How (AI) Data Ethics Shape Your Creative Workflow?

  • September 29, 2025
  • 40 replies
  • 4257 views

One thing that really stands out to me with Adobe’s Firefly-powered features, especially the new Harmonize feature in Photoshop, is that it’s trained only on licensed or public-domain data, never on our personal projects.  This means the native Adobe AI model in Photoshop (Firefly) is designed to work for you, not from you. In other words, it helps you create without using your personal projects as training data. 

By contrast, other AI models may use different methods and don’t always provide the same clarity, leaving the consent process less transparent.

 

So here are my questions for the community:

  • Do you think an ethical approach to training data changes how much you trust AI tools?

  • Would transparency about not using your work without consent make you more likely to try features like Harmonize?

  • More broadly, how does the way AI models are trained affect your creativity and your willingness to see them as partners in your process?

I’d love to hear how this transparency shapes your willingness to bring AI into your creative workflow, whether you’re using Adobe’s tools or not.

40 replies

jasperheuins
Participant
June 16, 2026

I think transparency around training data plays a major role in building trust. As a creator, I'm much more comfortable using AI tools when I know my work isn't being used for model training without my knowledge or consent.
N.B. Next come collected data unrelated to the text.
(** * Ed-room backend: response cache, moderation, language bridge, chat endpoint

    A shallow embedding of the request-orchestration core of the Ed-room
    backend (backend_cache.py, Content_Moderation_Agent.py,
    Language_Bridge_Agent.py and the chat endpoint of api_server.py),
    followed by the properties proved about it.

    Conventions of the embedding.
    - A Python [str] is a list of Unicode code points ([N]); [len], slicing
      and the regular-expression character classes of the source all count
      code points.
    - Python numbers are carried by their exact rational value ([Q]); the
      constants written as float literals in the source are the rational
      value of the double the literal denotes when the comparison is made
      on stored numbers, see [decision_threshold].
    - A Python [dict] used as a record is a [gmap string pyval]; the cache
      store, whose iteration order matters, is an insertion-ordered
      association list.
    - Exceptions are explicit: a computation returns an [outcome] next to
      the state it leaves behind, so that a [try]/[except] sees the
      mutations done before the exception.
    - Library code outside the repository that cannot be written down here
      ([str.lower] over all of Unicode, [hashlib.md5]) is a field of the
      class [PyRuntime]; an instance on ASCII text with a real MD5 is
      given for evaluation. *)

From Stdlib Require Import ZArith NArith QArith Qabs List String Ascii Bool Lia Lqa Sorted.
From stdpp Require Import base option list gmap strings pretty.
(** X6, witness: the import of seasons 2 and 1 into the stored series. *)
Lemma createOrMergeSeries_well_ordered_witness :
  ∃ w' series,
    createOrMergeSeries (Sample.atlas_import Sample.second_import) Sample.world =
      (w', inr series) ∧
    well_ordered (s_seasons series) ∧
    series_files w' !! s_slug series = Some series.
Proof.
  destruct (createOrMergeSeries (Sample.atlas_import Sample.second_import)
              Sample.world) as [w' [e|series]] eqn:Hrun;
    [vm_compute in Hrun; discriminate|].
  exists w', series. split; [reflexivity|].
  apply (createOrMergeSeries_well_ordered (env := Sample.env) Sample.world w'
           (Sample.atlas_import Sample.second_import) series).
  - change (Forall (λ season, strictly_ascending (episode_numbers season))
                   (s_seasons Sample.atlas)).
    repeat constructor.
  - repeat constructor.
  - exact Hrun.
Defined.

(** X7, witness: a series whose slug, new-show, has no file. *)
Lemma createOrMergeSeries_creates_witness :
  series_files Sample.world !! "new-show" = None ∧
  ∃ w' series,
    createOrMergeSeries Sample.new_show Sample.world = (w', inr series) ∧
    s_id series = Sample.ident 0 ∧
    s_createdAt series = Sample.stamp 0 ∧
    s_updatedAt series = Sample.stamp 0 ∧
    season_numbers (s_seasons series) = [2; 1] ∧
    uuid_draws w' = 1%nat.
Proof.
  assert (series_files Sample.world !!
            slugify (or_else (sp_slug Sample.new_show) (sp_name Sample.new_show))
          = None) as Hfile by (vm_compute; reflexivity).
  split; [exact Hfile|].
  destruct (createOrMergeSeries Sample.new_show Sample.world)
    as [w' [e|series]] eqn:Hrun; [vm_compute in Hrun; discriminate|].
  destruct (createOrMergeSeries_creates (env := Sample.env) _ _ _ _ Hfile Hrun)
    as (Hid & Hc & Hu & _ & Hn & _ & _ & Hdraws & _).
  exists w', series. split; [reflexivity|]. split; [exact Hid|].
  split; [exact Hc|]. split; [exact Hu|]. split; [exact Hn|exact Hdraws].
Defined.

(** X8, witness: episode 2 of season 1 is merged into the series of the
    scenario; episode 1 is reached as before. *)
Lemma mergeEpisode_frame_witness :
  ∃ w1 s1,
    mergeEpisode "echoes-of-atlas" Sample.sequel Sample.world = (w1, inr s1) ∧
    lookup_episode 1 1 (s_seasons s1) = Some (Sample.episode 1 1 "A" 10 false 0) ∧
    s_id s1 = s_id Sample.atlas ∧
    s_updatedAt s1 = Sample.stamp 0 ∧
    movies_file w1 = movies_file Sample.world.
Proof.
  destruct (mergeEpisode "echoes-of-atlas" Sample.sequel Sample.world)
    as [w1 [e|s1]] eqn:Hrun; [vm_compute in Hrun; discriminate|].
  destruct (mergeEpisode_frame (env := Sample.env) _ _ _ _ _ Hrun)
    as (existing & Hread & Hframe & Hid & _ & _ & _ & _ & _ & _ & _ & _
        & Hupdated & _ & Hmovies & _).
  assert (existing = Sample.atlas) as ->.
  { vm_compute in Hread. by injection Hread as <-. }
  exists w1, s1. split; [reflexivity|]. split.
  - rewrite (Hframe 1 1) by (intros [=]). vm_compute. reflexivity.
  - split; [exact Hid|]. split; [exact Hupdated|exact Hmovies].
Defined.

(** X9, witness: the payload of season 1, episode 1 replaces the stored
    episode and keeps its id; the payload of episode 2 makes a new
    episode with a fresh id. *)
Lemma mergeEpisode_upserts_witness :
  (∀ s, sanitize (sanitize s) = sanitize s) ∧
  (∃ w1 s1 ep1,
     mergeEpisode "echoes-of-atlas" Sample.pilot_extended Sample.world =
       (w1, inr s1) ∧
     lookup_episode 1 1 (s_seasons s1) = Some ep1 ∧
     ep_title ep1 = "Pilot Extended" ∧
     ep_id ep1 = Sample.ident 11 ∧
     ep_lastUpdated ep1 = Sample.stamp 0) ∧
  (∃ w1 s1 ep1,
     mergeEpisode "echoes-of-atlas" Sample.sequel Sample.world = (w1, inr s1) ∧
     lookup_episode 1 2 (s_seasons s1) = Some ep1 ∧
     ep_id ep1 = Sample.ident 0 ∧
     ep_views ep1 = 0).
Proof.
  assert (∀ s, sanitize (sanitize s) = sanitize s) as Hidem by done.
  split; [exact Hidem|]. split.
  - destruct (mergeEpisode "echoes-of-atlas" Sample.pilot_extended Sample.world)
      as [w1 [e|s1]] eqn:Hrun; [vm_compute in Hrun; discriminate|].
    destruct (mergeEpisode_upserts (env := Sample.env) _ _ _ _ _ Hidem Hrun)
      as (existing & ep1 & Hread & Hlook & _ & _ & Htitle & _ & _ & _ & _ & _
          & Hstamp & Hcases).
    assert (existing = Sample.atlas) as ->.
    { vm_compute in Hread. by injection Hread as <-. }
    exists w1, s1, ep1. split; [reflexivity|]. split; [exact Hlook|].
    split; [exact Htitle|]. split; [|exact Hstamp].
    change (lookup_episode (py_season Sample.pilot_extended)
              (py_episode Sample.pilot_extended) (s_seasons Sample.atlas))
      with (Some (Sample.episode 1 1 "A" 10 false 0)) in Hcases.
    by destruct Hcases as (-> & _).
  - destruct (mergeEpisode "echoes-of-atlas" Sample.sequel Sample.world)
      as [w1 [e|s1]] eqn:Hrun; [vm_compute in Hrun; discriminate|].
    destruct (mergeEpisode_upserts (env := Sample.env) _ _ _ _ _ Hidem Hrun)
      as (existing & ep1 & Hread & Hlook & _ & _ & _ & _ & _ & _ & _ & _
          & _ & Hcases).
    assert (existing = Sample.atlas) as ->.
    { vm_compute in Hread. by injection Hread as <-. }
    exists w1, s1, ep1. split; [reflexivity|]. split; [exact Hlook|].
    change (lookup_episode (py_season Sample.sequel)
              (py_episode Sample.sequel) (s_seasons Sample.atlas))
      with (@None Episode) in Hcases.
    destruct Hcases as (Hid & Hviews & _). split; [exact Hid|exact Hviews].
Defined.

(** X10, witness: the series of the scenario, the movie "Alpha" and the
    account of alice, validated twice. *)
Lemma validation_stable_witness :
  (∀ s, sanitize (sanitize s) = sanitize s) ∧
  seriesSchema (series_object Sample.atlas) = Some Sample.atlas ∧
  movieSchema (movie_object (Sample.movie 61 "Alpha" "alpha" 3)) =
    Some (Sample.movie 61 "Alpha" "alpha" 3) ∧
  userSchema (Sample.account 2 "alice" RoleUser) =
    Some (Sample.account 2 "alice" RoleUser).
Proof.
  assert (∀ s, sanitize (sanitize s) = sanitize s) as Hidem by done.
  destruct (validation_stable (env := Sample.env) Hidem)
    as (Hseries & Hmovie & Huser).
  split; [exact Hidem|]. split; [|split].
  - destruct (Hseries (series_object Sample.atlas) Sample.atlas) as [Hsame|Hnone].
    + vm_compute. reflexivity.
    + exact Hsame.
    + vm_compute in Hnone. discriminate.
  - destruct (Hmovie (movie_object (Sample.movie 61 "Alpha" "alpha" 3))
                (Sample.movie 61 "Alpha" "alpha" 3)) as [Hsame|Hnone].
    + vm_compute. reflexivity.
    + exact Hsame.
    + vm_compute in Hnone. discriminate.
  - destruct (Huser (Sample.account 2 "alice" RoleUser)
                (Sample.account 2 "alice" RoleUser)) as [Hsame|Hnone].
    + vm_compute. reflexivity.
    + exact Hsame.
    + vm_compute in Hnone. discriminate.
Defined.

(** X11, witness: a movie "Gamma" is added to the two stored movies. *)
Lemma createMovie_adds_witness :
  ∃ w' movie saved,
    createMovie (movie_object (Sample.movie 0 "Gamma" "gamma" 5)) Sample.world =
      (w', inr movie) ∧
    movies_file w' = Some saved ∧
    saved ≡ₚ [Sample.movie 61 "Alpha" "alpha" 3; Sample.movie 62 "Beta" "beta" 0;
              movie] ∧
    m_id movie = Sample.ident 0 ∧
    m_views movie = 0 ∧
    m_createdAt movie = Sample.stamp 0.
Proof.
  destruct (createMovie (movie_object (Sample.movie 0 "Gamma" "gamma" 5))
              Sample.world) as [w' [e|movie]] eqn:Hrun;
    [vm_compute in Hrun; discriminate|].
  destruct (createMovie_adds (env := Sample.env) _ _ _ _ Hrun)
    as (movies & saved & Hmovies & Hfile & Hperm & _ & _ & Hid & Hviews & Hc & _).
  vm_compute in Hmovies. injection Hmovies as <-.
  exists w', movie, saved. split; [reflexivity|]. split; [exact Hfile|].
  split; [exact Hperm|]. split; [exact Hid|]. split; [exact Hviews|exact Hc].
Defined.

(** X12, witness: the movie "Beta" gets the slug beta-two. *)
Lemma updateMovie_changes_witness :
  ∃ w' updated,
    updateMovie (Sample.ident 62) (Sample.only_slug "beta-two") Sample.world =
      (w', inr updated) ∧
    movies_file w' = Some [Sample.movie 61 "Alpha" "alpha" 3; updated] ∧
    m_slug updated = "beta-two" ∧
    m_title updated = "Beta" ∧
    m_updatedAt updated = Sample.stamp 0.
Proof.
  destruct (updateMovie (Sample.ident 62) (Sample.only_slug "beta-two")
              Sample.world) as [w' [e|updated]] eqn:Hrun;
    [vm_compute in Hrun; discriminate|].
  destruct (updateMovie_changes (env := Sample.env) _ _ _ _ _ Hrun)
    as (movies & i & current & Hmovies & Hfind & Hfile & Hstamp & _ & Htitle
        & Hslug & _).
  vm_compute in Hmovies. injection Hmovies as <-.
  vm_compute in Hfind. injection Hfind as <- <-.
  exists w', updated. split; [reflexivity|]. split; [exact Hfile|].
  split; [exact Hslug|]. split; [exact Htitle|exact Hstamp].
Defined.

(** X13, witness: the movie "Alpha" is deleted; "Beta" stays. *)
Lemma deleteMovie_removes_witness :
  ∃ w',
    deleteMovie (Sample.ident 61) Sample.world = (w', inr ()) ∧
    movies_file w' = Some [Sample.movie 62 "Beta" "beta" 0].
Proof.
  destruct (deleteMovie_removes (env := Sample.env) Sample.world (Sample.ident 61)
              [Sample.movie 61 "Alpha" "alpha" 3; Sample.movie 62 "Beta" "beta" 0])
    as (w' & saved & Hrun & Hfile & -> & _).
  { vm_compute. reflexivity. }
  exists w'. split; [exact Hrun|]. exact Hfile.
Defined.

(** X14, witness: alice watches m1 again and reads her history. *)
Lemma appendHistory_read_back_witness :
  history_valid (default [] (history_files Sample.world !! "alice")) ∧
  is_Some (historyEntrySchema (Sample.watched "m1" 1)) ∧
  ∃ w',
    appendHistory "alice" (Sample.watched "m1" 1) Sample.world = (w', inr ()) ∧
    getHistory "alice" w' =
      (w', inr [Sample.watched "m1" 1; Sample.watched "m2" (1 # 2)]) ∧
    appendHistory "alice" (Sample.watched "m1" 1) w' = (w', inr ()).
Proof.
  assert (history_valid (default [] (history_files Sample.world !! "alice")))
    as Hvalid by (repeat constructor; eexists; vm_compute; reflexivity).
  assert (is_Some (historyEntrySchema (Sample.watched "m1" 1))) as Hentry
    by (eexists; vm_compute; reflexivity).
  split; [exact Hvalid|]. split; [exact Hentry|].
  destruct (appendHistory_read_back Sample.world "alice"
              (Sample.watched "m1" 1) Hvalid Hentry)
    as (w' & saved & Hrun & -> & _ & Hread & Hagain).
  exists w'. split; [exact Hrun|]. split; [exact Hread|exact Hagain].
Defined.

(** X15, witness: an entry of type podcast is appended to the history of
    alice. *)
Lemma appendHistory_unvalidated_witness :
  history_valid (default [] (history_files Sample.world !! "alice")) ∧
  historyEntrySchema Sample.podcast = None ∧
  ∃ w',
    appendHistory "alice" Sample.podcast Sample.world = (w', inr ()) ∧
    getHistory "alice" w' = (w', inl ValidationError) ∧
    appendHistory "alice" (Sample.watched "m1" 1) w' = (w', inl ValidationError).
Proof.
  assert (history_valid (default [] (history_files Sample.world !! "alice")))
    as Hvalid by (repeat constructor; eexists; vm_compute; reflexivity).
  assert (historyEntrySchema Sample.podcast = None) as Hentry
    by (vm_compute; reflexivity).
  split; [exact Hvalid|]. split; [exact Hentry|].
  destruct (appendHistory_unvalidated Sample.world "alice"
              Sample.podcast Hvalid Hentry)
    as (w' & rest & Hrun & _ & Hread & Hlater).
  exists w'. split; [exact Hrun|]. split; [exact Hread|apply Hlater].
Defined.
(** * A股新闻分析助手 (app.py): a shallow embedding and its properties

    The program is a Streamlit page that relays a news text to a streaming
    chat-completion endpoint.  The embedding keeps the structure of
    [app.py]: Python strings are sequences of code points, the session
    state, the logger, the outbound requests and the page are threaded
    through a state-and-exception monad, and everything the script obtains
    from outside (button values, streamed chunks, clock readings) comes
    from an explicit environment. *)

From Stdlib Require Import List String Ascii NArith ZArith Bool Arith Lia.
Import ListNotations.

Set Implicit Arguments.

(* ===================================================================== *)
(** ** Python strings *)
(* ===================================================================== *)

(** A Python [str] is a sequence of Unicode code points; [len] counts code
    points and [s[:n]] keeps the first [n] of them. *)
Definition char := N.
Definition str := list char.

Definition bytes_of (s : string) : list N :=
  List.map N_of_ascii (list_ascii_of_string s).

(** Literals are written as in the source file, which is UTF-8 encoded;
    [decode_utf8] turns the bytes of a literal into its code points. *)
Fixpoint decode_utf8 (bs : list N) : str :=
  match bs with
  | [] => []
  | b0 :: r0 =>
    if (b0 <? 128)%N then b0 :: decode_utf8 r0
    else if (b0 <? 224)%N then
      match r0 with
      | b1 :: r1 => ((b0 - 192) * 64 + (b1 - 128))%N :: decode_utf8 r1
      | _ => []
      end
    else if (b0 <? 240)%N then
      match r0 with
      | b1 :: b2 :: r2 =>
        ((b0 - 224) * 4096 + (b1 - 128) * 64 + (b2 - 128))%N :: decode_utf8 r2
      | _ => []
      end
    else
      match r0 with
      | b1 :: b2 :: b3 :: r3 =>
        ((b0 - 240) * 262144 + (b1 - 128) * 4096 + (b2 - 128) * 64 + (b3 - 128))%N
          :: decode_utf8 r3
      | _ => []
      end
  end.

Definition utf8 (s : string) : str := decode_utf8 (bytes_of s).

(** [\n] and the ASCII double quote, which a literal cannot hold directly. *)
Definition nl : char := 10%N.
Definition dquote : char := 34%N.

(** [len(s)]. *)
Definition len (s : str) : nat := List.length s.

(** Truthiness of a string: [if s:] holds exactly for a non-empty one. *)
Definition truthy (s : str) : bool :=
  match s with [] => false | _ :: _ => true end.

(** [s.split(sep)] for a one-character separator: one more piece than
    there are separators, pieces possibly empty. *)
Fixpoint split (sep : char) (s : str) : list str :=
  match s with
  | [] => [[]]
  | c :: s' =>
    if (c =? sep)%N then [] :: split sep s'
    else match split sep s' with
         | l :: ls => (c :: l) :: ls
         | [] => [[c]]
         end
  end.

(** [sep.join(pieces)]. *)
Fixpoint join (sep : str) (pieces : list str) : str :=
  match pieces with
  | [] => []
  | p :: ps =>
    match ps with
    | [] => p
    | _ :: _ => p ++ sep ++ join sep ps
    end
  end.

(* ===================================================================== *)
(** ** format_reasoning_as_quote (app.py, lines 106-112) *)
(* ===================================================================== *)

Definition quote_prefix : str := utf8 "> ".

Definition format_reasoning_as_quote (reasoning_text : str) : str :=
  if negb (truthy reasoning_text) then []
  else
    let lines := split nl reasoning_text in
    let quoted_lines := List.map (fun line => quote_prefix ++ line) lines in
    join [nl] quoted_lines.

(* ===================================================================== *)
(** ** Data model *)
(* ===================================================================== *)

(** A chat message, [{"role": ..., "content": ...}]. *)
Inductive Role := system | user | assistant.

Record Message := mkMessage { role : Role; content : str }.

(** An entry of [st.session_state.history] (lines 227-234). *)
Record HistoryRecord := mkHistoryRecord {
  timestamp : str;
  news : str;
  impact_analysis : str;
  impact_reasoning : str;
  risk_analysis : str;
  risk_reasoning : str
}.

(** [st.session_state]: the four keys initialised at lines 34-44 and the
    key of the text input widget, assigned at line 367. *)
Record SessionState := mkSessionState {
  messages : list Message;
  is_first_message : bool;
  history : list HistoryRecord;
  should_stop : bool;
  user_input_key : str
}.

Definition initial_session_state : SessionState :=
  {| messages := []; is_first_message := true; history := [];
     should_stop := false; user_input_key := [] |}.

(** The dictionary [log_data] that [log_generation] serialises (lines
    89-100).  Clock readings and durations are kept as integers (ticks of
    the clock); no property below depends on their values. *)
Module LogRecord.
Record t := mk {
  timestamp : str;
  step : str;
  input : str;
  output : str;
  reasoning : str;
  model : str;
  duration_seconds : Z;
  status : str
}.
End LogRecord.

(** A call of [client.chat.completions.create(model=, messages=, stream=True)]. *)
Record Request := mkRequest { req_model : str; req_messages : list Message }.

(** What the handlers draw on the page. *)
Inductive Slot :=
  | reasoning1_placeholder | impact_placeholder
  | reasoning2_placeholder | risk_placeholder
  | reasoning_placeholder | message_placeholder.

Inductive Exn :=
  | ApiError (msg : str)              (* raised by the completion request or its stream *)
  | UnboundLocalError (name : str).   (* a local variable read before assignment *)

Inductive Render :=
  | st_markdown (body : str)
  | placeholder_markdown (slot : Slot) (body : str)
  | st_error (prefix : str) (e : Exn).   (* st.error(prefix + str(e)) *)

Record World := mkWorld {
  session_state : SessionState;
  logger : list LogRecord.t;
  requests : list Request;
  page : list Render
}.

Definition initial_world : World :=
  {| session_state := initial_session_state; logger := []; requests := []; page := [] |}.

(* ===================================================================== *)
(** ** The environment of one script run *)
(* ===================================================================== *)

(** What happens while a streamed response is being read: the next chunk
    arrives, carrying [delta.reasoning_content] and [delta.content] (each
    possibly [None]); a cancel action sets [st.session_state.should_stop];
    or the request (or its stream) raises.  The loops only read
    [should_stop], on every chunk, from the session state they share with
    the page, so raising the flag is left to the environment. *)
Inductive Event :=
  | chunk (reasoning_content : option str) (delta_content : option str)
  | stop_requested
  | stream_error (msg : str).

Record Env := mkEnv {
  stop_button : bool;                (* value of st.button("停止生成") *)
  completions : nat -> list Event;   (* events of the k-th streaming request *)
  time_time : nat -> Z;              (* k-th reading of time.time() *)
  now_isoformat : nat -> str;        (* datetime.now().isoformat() of the k-th log record *)
  now_strftime : str                 (* datetime.now().strftime("%Y-%m-%d %H:%M:%S") *)
}.

(* ===================================================================== *)
(** ** State and exceptions *)
(* ===================================================================== *)

Inductive Result (A : Type) :=
  | Ok (a : A)
  | Raise (e : Exn).
Arguments Ok {A} a.
Arguments Raise {A} e.

Definition M (A : Type) : Type := World -> World * Result A.

Definition ret {A} (a : A) : M A := fun w => (w, Ok a).

Definition bind {A B} (m : M A) (k : A -> M B) : M B :=
  fun w =>
    match m w with
    | (w', Ok a) => k a w'
    | (w', Raise e) => (w', Raise e)
    end.

Definition raise {A} (e : Exn) : M A := fun w => (w, Raise e).

Declare Scope m_scope.
Delimit Scope m_scope with m.
Notation "x <- m ;; k" := (bind m (fun x => k))
  (at level 61, m at next level, right associativity) : m_scope.
Notation "' p <- m ;; k" := (bind m (fun x => match x with p => k end))
  (at level 61, p pattern, m at next level, right associativity) : m_scope.
Notation "m ;; k" := (bind m (fun _ => k))
  (at level 61, right associativity) : m_scope.
Open Scope m_scope.

Definition with_session (f : SessionState -> SessionState) : M unit :=
  fun w => ({| session_state := f (session_state w); logger := logger w;
               requests := requests w; page := page w |}, Ok tt).

Definition get_should_stop : M bool :=
  fun w => (w, Ok (should_stop (session_state w))).

Definition get_messages : M (list Message) :=
  fun w => (w, Ok (messages (session_state w))).

Definition set_should_stop (b : bool) : M unit :=
  with_session (fun s =>
    {| messages := messages s; is_first_message := is_first_message s;
       history := history s; should_stop := b; user_input_key := user_input_key s |}).

Definition set_is_first_message (b : bool) : M unit :=
  with_session (fun s =>
    {| messages := messages s; is_first_message := b;
       history := history s; should_stop := should_stop s;
       user_input_key := user_input_key s |}).

Definition set_messages (ms : list Message) : M unit :=
  with_session (fun s =>
    {| messages := ms; is_first_message := is_first_message s;
       history := history s; should_stop := should_stop s;
       user_input_key := user_input_key s |}).

Definition messages_append (m : Message) : M unit :=
  with_session (fun s =>
    {| messages := messages s ++ [m]; is_first_message := is_first_message s;
       history := history s; should_stop := should_stop s;
       user_input_key := user_input_key s |}).

Definition history_append (h : HistoryRecord) : M unit :=
  with_session (fun s =>
    {| messages := messages s; is_first_message := is_first_message s;
       history := history s ++ [h]; should_stop := should_stop s;
       user_input_key := user_input_key s |}).

Definition set_user_input_key (v : str) : M unit :=
  with_session (fun s =>
    {| messages := messages s; is_first_message := is_first_message s;
       history := history s; should_stop := should_stop s;
       user_input_key := v |}).

Definition logger_info (r : LogRecord.t) : M unit :=
  fun w => ({| session_state := session_state w; logger := logger w ++ [r];
               requests := requests w; page := page w |}, Ok tt).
An ethical approach doesn't necessarily make the AI more powerful, but it does make me more willing to integrate it into my workflow. Features like Harmonize become easier to adopt, when the company is clear about where the training data comes from and how user content is handled. Trust and transparency are becoming just as important as the technology itself.

Alex1515
Participant
June 18, 2026

Well said. Trust and transparency are becoming key factors in AI adoption. Many creators are willing to embrace new tools, but they want clear answers about how their work is used and what control they have over their content. Ethical practices can make a big difference in long-term adoption.

Chris 486
Community Expert
Community Expert
June 13, 2026

It’s a large trust issue. Not specific to AI, but any company can post anything online about how they are ethically operating. The real question is, what are they actually doing when the only accountability is themselves that their core. AI companies *should* for transparency provide the data sets they are training on for independent review to allow for verification of those claims. My concern is that it’s a large black box and there is no effective way to audit so it’s easy for everyone to say they are ethical.

 

The question is for users, if an AI company is caught not operating to their code of ethics, are enough of users going to quit using that product to re-enforce the public outcry for data protection, or is the convenience of the tool, and pain of switching going allow said company to avoid consequences? If it‘s the former, then these conversations are largely moot.

 

D Fosse below mentions model collapse which also sparks me to ask the question: If an “ethical” AI is training on previous non ethical AI creation/outputs, isn’t that kind of a “money washing” scenario for AI training? Would we accept that? It becomes a real gray area of what that ethical boundary is for me. What is the curation process to create that training data set?

 

How does this effect how I use AI? As a user, it’s kind of just try my best to be good and use good AI - but there is no real way for these tools to be reasonably checked right now. A company to take time to put together a really good ethics policy is certainly better than nothing. 

D Fosse
Community Expert
Community Expert
June 13, 2026

A much more immediate problem is “model collapse” (look it up) caused by AI cannibalization. You don’t have to scroll down very far in the Stock forum to see that Stock is full of AI generated material - which then is used for training. The result is a steady downwards spiral converging on mediocrity and sameness. Clearly, the filtering isn’t very effective, and Adobe should take a much more aggressive approach to this.

 

Adobe has made huge contributions to the creative community, for which I’m eternally grateful, but IMO this isn’t one of them. Personally I have never touched the AI tools, and I’m not tempted. I’m not putting my name on something I didn’t make, and that’s the end of it as far as I’m concerned. So I’m not part of this discussion. But I think a little sobriety goes a long way.

 

Once again, I want to remind everyone that fully 50% of the entire internet is now AI generated. Is this what we want?

muneeb456
Participant
June 13, 2026

I think transparency absolutely affects trust. As someone who works with audio tools, I'm much more comfortable adopting AI features when companies clearly explain what data is used for training and what isn't. Knowing that my projects won't be used without consent removes a major concern.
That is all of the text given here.